WHAT IS BEING ASKED =>
For the string "Fixpoint", search the entries below and copy every line where it appears.
:: DATASET EXCERPTS
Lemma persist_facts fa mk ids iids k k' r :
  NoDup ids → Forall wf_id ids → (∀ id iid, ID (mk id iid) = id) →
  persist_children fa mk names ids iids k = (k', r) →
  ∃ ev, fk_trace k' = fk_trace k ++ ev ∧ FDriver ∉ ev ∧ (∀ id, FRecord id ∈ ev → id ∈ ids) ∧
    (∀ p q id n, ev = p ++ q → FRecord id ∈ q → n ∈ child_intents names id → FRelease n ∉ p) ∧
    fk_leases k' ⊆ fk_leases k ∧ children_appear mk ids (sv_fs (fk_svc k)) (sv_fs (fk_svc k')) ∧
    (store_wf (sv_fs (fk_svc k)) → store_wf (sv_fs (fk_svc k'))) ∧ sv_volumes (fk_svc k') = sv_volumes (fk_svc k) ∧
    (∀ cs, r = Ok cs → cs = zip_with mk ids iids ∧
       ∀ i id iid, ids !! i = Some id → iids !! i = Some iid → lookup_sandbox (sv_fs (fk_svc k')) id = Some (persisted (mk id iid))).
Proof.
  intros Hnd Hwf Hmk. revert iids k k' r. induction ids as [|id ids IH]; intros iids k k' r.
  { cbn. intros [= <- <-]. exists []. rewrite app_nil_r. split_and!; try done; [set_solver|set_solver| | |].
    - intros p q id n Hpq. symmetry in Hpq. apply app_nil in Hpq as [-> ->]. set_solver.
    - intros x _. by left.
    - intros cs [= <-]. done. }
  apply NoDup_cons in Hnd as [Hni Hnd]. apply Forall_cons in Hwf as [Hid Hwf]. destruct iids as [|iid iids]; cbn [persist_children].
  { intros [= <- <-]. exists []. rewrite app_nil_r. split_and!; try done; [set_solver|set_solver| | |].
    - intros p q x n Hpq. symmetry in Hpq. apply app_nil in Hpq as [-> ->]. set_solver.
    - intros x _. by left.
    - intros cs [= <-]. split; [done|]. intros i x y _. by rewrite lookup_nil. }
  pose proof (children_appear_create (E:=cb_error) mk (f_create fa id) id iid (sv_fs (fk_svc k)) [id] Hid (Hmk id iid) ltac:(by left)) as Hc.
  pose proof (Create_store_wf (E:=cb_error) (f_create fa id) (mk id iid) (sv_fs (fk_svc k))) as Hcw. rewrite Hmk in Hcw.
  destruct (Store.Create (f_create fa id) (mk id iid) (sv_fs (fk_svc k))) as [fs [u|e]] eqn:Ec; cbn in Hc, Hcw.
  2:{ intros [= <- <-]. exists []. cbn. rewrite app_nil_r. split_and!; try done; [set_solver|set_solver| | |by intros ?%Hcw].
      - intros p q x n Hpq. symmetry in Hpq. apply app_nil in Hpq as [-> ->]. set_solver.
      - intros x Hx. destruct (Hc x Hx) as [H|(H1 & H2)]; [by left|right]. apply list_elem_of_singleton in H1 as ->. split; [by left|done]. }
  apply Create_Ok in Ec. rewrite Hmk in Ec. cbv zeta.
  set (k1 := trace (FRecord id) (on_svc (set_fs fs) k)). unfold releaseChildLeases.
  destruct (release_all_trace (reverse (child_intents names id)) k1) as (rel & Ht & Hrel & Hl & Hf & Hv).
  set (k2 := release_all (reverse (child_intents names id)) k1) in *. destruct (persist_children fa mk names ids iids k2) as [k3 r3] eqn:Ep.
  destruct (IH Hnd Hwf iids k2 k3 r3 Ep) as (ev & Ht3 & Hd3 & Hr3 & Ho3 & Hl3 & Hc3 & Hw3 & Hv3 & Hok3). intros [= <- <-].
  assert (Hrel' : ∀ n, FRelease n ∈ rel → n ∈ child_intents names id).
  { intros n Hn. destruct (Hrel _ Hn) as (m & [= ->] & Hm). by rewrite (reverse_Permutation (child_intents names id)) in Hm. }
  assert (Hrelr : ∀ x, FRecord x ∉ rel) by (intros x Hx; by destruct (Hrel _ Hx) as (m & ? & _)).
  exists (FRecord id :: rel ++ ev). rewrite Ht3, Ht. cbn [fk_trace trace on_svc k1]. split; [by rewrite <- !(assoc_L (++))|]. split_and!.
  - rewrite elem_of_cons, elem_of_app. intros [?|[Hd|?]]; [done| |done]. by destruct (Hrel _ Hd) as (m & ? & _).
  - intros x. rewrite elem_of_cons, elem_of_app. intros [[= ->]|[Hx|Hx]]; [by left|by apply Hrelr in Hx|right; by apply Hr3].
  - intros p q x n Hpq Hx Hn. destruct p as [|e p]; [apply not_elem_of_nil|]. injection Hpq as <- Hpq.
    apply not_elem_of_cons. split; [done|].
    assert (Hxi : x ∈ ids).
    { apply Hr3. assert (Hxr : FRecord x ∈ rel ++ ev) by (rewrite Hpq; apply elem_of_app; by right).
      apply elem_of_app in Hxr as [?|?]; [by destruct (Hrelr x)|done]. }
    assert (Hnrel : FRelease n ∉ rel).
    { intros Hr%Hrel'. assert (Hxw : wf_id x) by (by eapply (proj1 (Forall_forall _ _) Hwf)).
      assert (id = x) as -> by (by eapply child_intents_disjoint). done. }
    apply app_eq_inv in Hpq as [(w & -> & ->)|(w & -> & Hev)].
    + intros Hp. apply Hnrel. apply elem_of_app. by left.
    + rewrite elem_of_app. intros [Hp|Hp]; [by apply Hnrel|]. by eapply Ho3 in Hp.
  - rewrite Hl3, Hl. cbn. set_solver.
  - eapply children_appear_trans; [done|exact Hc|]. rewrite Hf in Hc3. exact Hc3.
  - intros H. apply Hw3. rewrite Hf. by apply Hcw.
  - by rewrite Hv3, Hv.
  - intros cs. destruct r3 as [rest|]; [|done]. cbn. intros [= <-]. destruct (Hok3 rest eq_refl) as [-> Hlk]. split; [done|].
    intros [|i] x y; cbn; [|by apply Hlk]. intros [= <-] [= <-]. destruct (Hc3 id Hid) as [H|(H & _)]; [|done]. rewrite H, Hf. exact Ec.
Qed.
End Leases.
::::
:: DATASET EXCERPTS
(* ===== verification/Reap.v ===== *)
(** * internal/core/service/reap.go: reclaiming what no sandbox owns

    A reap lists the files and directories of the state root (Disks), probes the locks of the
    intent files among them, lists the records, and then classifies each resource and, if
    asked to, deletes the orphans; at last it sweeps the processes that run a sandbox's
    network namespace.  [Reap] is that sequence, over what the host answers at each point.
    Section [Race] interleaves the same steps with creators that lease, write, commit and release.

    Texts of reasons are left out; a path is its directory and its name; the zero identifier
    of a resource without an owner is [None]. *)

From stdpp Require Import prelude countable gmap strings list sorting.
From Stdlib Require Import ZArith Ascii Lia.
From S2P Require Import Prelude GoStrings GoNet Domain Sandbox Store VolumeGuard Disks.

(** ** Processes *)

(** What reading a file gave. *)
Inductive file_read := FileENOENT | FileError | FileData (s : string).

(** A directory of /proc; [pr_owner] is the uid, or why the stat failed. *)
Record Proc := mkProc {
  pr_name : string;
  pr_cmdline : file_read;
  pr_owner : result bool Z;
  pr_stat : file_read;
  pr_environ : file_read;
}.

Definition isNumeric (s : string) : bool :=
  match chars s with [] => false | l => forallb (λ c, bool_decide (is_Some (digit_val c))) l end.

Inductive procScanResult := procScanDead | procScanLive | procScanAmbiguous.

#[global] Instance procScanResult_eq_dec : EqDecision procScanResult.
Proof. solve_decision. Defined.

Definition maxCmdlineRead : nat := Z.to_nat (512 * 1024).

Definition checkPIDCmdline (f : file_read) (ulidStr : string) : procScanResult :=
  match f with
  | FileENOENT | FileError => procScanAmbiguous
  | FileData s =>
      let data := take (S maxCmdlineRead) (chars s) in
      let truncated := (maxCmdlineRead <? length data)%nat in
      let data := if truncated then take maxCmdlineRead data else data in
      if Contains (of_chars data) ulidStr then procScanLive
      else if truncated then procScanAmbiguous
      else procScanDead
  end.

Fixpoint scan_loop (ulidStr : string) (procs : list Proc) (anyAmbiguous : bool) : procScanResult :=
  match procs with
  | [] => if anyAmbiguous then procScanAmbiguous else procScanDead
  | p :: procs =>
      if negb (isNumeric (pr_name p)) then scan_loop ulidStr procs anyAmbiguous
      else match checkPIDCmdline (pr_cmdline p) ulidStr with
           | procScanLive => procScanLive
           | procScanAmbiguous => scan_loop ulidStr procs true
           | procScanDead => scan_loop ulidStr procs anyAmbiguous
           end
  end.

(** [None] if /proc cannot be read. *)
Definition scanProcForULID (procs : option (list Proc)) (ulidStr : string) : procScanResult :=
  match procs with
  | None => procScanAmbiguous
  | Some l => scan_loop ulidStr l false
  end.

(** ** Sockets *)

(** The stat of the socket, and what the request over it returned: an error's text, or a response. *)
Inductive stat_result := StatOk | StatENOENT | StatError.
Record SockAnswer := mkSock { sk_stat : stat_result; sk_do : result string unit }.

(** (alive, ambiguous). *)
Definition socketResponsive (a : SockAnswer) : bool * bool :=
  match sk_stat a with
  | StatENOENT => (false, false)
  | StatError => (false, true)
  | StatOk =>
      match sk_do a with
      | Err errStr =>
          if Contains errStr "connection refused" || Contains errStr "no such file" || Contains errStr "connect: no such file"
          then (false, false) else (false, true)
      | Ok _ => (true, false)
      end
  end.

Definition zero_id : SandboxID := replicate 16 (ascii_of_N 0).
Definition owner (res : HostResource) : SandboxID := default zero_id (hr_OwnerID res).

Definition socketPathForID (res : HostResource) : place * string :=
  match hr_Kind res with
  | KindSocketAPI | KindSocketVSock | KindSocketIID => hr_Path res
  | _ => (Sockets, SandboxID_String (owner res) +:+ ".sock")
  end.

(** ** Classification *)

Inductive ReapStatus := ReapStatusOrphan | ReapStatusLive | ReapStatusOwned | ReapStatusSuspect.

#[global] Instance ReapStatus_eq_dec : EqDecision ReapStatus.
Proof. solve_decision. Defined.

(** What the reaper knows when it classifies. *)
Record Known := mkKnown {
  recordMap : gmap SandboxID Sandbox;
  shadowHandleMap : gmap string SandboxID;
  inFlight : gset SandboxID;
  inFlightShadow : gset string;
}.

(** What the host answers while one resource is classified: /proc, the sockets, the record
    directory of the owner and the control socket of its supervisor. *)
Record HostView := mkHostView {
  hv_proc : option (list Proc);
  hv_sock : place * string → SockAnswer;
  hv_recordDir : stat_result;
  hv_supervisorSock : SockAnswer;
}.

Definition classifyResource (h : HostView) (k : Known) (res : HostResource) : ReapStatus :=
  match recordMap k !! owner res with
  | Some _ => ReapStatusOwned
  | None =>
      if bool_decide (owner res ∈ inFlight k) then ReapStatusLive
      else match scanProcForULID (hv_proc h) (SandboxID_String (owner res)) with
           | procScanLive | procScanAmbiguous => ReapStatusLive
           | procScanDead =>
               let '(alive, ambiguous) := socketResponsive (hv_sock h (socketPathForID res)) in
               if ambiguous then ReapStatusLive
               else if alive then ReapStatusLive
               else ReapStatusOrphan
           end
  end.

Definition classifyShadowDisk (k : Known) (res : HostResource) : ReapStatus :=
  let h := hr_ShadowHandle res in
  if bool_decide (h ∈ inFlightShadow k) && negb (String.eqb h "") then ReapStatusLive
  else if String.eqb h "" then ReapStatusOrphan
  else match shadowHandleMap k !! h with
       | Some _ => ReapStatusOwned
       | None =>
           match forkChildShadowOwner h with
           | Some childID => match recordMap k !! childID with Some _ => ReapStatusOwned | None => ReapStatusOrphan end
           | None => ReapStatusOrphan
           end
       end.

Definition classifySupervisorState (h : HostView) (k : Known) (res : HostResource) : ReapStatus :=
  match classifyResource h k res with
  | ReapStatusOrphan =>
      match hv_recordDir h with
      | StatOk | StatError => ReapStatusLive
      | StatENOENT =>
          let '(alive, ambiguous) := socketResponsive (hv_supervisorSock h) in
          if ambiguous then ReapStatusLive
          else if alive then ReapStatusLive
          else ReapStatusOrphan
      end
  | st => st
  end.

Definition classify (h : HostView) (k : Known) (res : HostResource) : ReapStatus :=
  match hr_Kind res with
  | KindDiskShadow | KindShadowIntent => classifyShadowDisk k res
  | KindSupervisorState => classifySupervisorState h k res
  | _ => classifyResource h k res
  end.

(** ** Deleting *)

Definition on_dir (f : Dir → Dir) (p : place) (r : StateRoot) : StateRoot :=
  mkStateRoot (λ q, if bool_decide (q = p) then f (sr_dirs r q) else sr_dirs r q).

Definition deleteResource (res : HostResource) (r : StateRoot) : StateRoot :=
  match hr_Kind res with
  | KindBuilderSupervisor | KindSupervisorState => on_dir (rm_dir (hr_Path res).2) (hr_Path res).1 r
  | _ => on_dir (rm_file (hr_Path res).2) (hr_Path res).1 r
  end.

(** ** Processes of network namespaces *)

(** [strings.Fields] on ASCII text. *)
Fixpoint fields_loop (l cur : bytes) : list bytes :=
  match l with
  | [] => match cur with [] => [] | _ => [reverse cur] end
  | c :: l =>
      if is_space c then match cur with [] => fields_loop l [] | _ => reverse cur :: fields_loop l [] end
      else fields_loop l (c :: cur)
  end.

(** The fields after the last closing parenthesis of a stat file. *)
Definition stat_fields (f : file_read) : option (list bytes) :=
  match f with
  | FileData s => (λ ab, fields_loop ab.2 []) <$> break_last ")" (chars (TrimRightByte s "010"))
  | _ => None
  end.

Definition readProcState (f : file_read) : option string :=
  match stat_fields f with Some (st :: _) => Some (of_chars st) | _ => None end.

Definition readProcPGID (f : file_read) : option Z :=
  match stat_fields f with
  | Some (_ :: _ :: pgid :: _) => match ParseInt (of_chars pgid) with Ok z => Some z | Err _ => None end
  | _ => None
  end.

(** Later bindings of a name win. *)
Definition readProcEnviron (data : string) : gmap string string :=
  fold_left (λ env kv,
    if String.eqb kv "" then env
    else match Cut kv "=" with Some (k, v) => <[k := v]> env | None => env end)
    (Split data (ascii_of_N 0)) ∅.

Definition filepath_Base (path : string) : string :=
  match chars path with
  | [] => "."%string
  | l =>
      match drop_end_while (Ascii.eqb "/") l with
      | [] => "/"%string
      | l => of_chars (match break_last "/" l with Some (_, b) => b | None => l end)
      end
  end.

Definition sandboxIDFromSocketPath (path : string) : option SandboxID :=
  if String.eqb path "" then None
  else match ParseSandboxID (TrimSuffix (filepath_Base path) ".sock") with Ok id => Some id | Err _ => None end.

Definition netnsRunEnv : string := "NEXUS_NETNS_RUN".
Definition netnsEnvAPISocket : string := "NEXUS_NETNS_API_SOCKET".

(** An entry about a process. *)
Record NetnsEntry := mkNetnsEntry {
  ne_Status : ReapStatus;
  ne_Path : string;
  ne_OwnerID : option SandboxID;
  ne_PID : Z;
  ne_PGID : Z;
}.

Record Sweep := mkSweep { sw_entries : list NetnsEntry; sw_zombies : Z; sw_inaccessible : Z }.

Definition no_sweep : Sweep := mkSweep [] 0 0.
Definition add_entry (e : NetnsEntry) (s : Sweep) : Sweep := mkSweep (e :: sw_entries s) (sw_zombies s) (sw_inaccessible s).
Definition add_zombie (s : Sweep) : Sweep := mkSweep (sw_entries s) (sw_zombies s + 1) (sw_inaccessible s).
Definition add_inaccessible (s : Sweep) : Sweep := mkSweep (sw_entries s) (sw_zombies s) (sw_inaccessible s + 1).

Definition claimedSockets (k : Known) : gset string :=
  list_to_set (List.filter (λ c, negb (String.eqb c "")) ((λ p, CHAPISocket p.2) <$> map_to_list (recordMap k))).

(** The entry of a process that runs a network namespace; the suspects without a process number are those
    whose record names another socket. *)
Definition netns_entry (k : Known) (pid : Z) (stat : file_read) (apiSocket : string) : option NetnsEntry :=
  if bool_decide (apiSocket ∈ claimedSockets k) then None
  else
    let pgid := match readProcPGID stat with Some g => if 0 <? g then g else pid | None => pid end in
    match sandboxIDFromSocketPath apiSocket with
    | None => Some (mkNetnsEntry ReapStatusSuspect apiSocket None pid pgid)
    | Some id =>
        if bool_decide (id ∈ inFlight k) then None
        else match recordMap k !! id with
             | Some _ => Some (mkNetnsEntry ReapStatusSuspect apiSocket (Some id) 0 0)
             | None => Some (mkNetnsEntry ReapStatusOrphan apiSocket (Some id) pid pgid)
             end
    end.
::::
SOLUTION BELOW =>
Fixpoint scan_loop (ulidStr : string) (procs : list Proc) (anyAmbiguous : bool) : procScanResult :=
Fixpoint fields_loop (l cur : bytes) : list bytes :=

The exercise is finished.